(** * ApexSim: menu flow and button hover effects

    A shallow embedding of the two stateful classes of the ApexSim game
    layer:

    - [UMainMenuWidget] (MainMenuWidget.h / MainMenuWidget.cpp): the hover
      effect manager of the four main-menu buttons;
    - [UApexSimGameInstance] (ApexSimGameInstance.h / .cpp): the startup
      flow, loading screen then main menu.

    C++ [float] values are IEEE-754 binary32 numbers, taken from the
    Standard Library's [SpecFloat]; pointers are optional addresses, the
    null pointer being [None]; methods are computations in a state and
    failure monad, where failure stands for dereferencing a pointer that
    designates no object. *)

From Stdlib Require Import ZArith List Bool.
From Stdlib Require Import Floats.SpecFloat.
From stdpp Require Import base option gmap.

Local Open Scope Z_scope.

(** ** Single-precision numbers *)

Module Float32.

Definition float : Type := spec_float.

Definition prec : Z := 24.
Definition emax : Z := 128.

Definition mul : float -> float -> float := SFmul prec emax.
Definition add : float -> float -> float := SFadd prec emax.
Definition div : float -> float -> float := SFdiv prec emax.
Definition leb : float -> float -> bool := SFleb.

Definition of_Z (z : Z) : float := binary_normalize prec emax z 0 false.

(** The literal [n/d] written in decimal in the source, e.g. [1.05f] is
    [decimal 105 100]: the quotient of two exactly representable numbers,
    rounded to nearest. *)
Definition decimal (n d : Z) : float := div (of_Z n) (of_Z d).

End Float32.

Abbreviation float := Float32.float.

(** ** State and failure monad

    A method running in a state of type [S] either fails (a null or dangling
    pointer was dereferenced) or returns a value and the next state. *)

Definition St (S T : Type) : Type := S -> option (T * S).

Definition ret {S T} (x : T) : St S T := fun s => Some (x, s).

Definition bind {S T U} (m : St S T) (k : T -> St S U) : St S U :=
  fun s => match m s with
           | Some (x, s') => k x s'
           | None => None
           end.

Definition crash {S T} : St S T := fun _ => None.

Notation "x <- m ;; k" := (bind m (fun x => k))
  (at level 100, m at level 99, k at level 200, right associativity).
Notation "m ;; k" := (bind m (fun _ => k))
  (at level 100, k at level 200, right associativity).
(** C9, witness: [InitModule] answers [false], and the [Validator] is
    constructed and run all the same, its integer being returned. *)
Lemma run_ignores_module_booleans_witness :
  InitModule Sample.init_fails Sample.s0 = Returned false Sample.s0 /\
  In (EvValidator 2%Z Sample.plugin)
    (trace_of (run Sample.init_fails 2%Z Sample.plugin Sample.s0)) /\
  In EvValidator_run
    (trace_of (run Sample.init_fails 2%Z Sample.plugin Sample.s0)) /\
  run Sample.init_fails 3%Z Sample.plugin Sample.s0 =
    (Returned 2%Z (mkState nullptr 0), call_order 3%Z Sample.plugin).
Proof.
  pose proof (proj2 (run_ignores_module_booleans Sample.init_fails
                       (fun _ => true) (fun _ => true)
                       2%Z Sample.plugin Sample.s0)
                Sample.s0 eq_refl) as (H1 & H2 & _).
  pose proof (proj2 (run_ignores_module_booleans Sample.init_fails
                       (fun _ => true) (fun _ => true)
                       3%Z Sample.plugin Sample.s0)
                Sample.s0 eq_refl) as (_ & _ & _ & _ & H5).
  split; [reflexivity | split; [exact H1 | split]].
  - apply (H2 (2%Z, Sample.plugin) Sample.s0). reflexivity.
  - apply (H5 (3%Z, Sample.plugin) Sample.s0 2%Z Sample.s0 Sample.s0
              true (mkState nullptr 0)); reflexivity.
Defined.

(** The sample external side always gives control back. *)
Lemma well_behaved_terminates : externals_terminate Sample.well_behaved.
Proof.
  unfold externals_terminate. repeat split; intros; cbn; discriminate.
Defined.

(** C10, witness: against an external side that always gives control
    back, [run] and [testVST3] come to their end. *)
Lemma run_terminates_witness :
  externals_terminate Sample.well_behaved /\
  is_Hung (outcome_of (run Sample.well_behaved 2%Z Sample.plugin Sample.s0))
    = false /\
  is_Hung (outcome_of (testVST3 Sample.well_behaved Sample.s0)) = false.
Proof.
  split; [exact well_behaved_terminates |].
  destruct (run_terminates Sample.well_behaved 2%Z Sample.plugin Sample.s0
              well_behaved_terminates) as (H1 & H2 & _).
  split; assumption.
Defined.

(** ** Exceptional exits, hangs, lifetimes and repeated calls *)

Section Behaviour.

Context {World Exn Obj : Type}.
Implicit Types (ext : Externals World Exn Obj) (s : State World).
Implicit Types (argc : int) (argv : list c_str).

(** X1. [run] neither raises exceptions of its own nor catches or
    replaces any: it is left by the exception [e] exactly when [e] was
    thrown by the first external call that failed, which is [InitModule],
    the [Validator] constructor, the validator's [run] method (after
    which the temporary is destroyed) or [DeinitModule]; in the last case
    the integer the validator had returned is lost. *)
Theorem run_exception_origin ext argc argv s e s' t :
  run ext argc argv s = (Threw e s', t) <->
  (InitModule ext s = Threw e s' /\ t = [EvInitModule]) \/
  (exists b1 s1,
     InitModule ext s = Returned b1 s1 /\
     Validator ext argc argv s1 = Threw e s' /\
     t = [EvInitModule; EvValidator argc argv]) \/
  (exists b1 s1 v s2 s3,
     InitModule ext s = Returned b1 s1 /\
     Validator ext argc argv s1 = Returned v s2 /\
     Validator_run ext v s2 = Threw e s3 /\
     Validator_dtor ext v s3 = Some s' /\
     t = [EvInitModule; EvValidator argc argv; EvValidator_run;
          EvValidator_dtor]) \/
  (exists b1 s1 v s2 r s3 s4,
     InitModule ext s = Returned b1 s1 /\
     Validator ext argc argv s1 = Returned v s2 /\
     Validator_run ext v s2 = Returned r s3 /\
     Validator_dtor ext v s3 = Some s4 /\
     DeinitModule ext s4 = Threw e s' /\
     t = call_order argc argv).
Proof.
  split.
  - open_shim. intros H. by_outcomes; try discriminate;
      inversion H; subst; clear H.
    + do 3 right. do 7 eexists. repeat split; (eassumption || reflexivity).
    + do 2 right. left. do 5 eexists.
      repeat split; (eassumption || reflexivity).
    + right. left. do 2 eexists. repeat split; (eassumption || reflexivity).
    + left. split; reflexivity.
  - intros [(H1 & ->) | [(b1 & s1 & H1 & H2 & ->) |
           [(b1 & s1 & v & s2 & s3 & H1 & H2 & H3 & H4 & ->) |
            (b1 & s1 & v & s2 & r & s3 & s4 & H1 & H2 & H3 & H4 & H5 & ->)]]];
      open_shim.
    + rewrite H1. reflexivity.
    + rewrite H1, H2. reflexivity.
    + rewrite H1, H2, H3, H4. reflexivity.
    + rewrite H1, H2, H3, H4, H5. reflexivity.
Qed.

= = = = = = =

Work to complete: Of the entries above, repeat exactly the lines from the line with "Definition emax : Z := 128." through the line with "A method running", both of them included.

Exercise solution:
Definition emax : Z := 128.

Definition mul : float -> float -> float := SFmul prec emax.
Definition add : float -> float -> float := SFadd prec emax.
Definition div : float -> float -> float := SFdiv prec emax.
Definition leb : float -> float -> bool := SFleb.

Definition of_Z (z : Z) : float := binary_normalize prec emax z 0 false.

(** The literal [n/d] written in decimal in the source, e.g. [1.05f] is
    [decimal 105 100]: the quotient of two exactly representable numbers,
    rounded to nearest. *)
Definition decimal (n d : Z) : float := div (of_Z n) (of_Z d).

End Float32.

Abbreviation float := Float32.float.

(** ** State and failure monad

    A method running in a state of type [S] either fails (a null or dangling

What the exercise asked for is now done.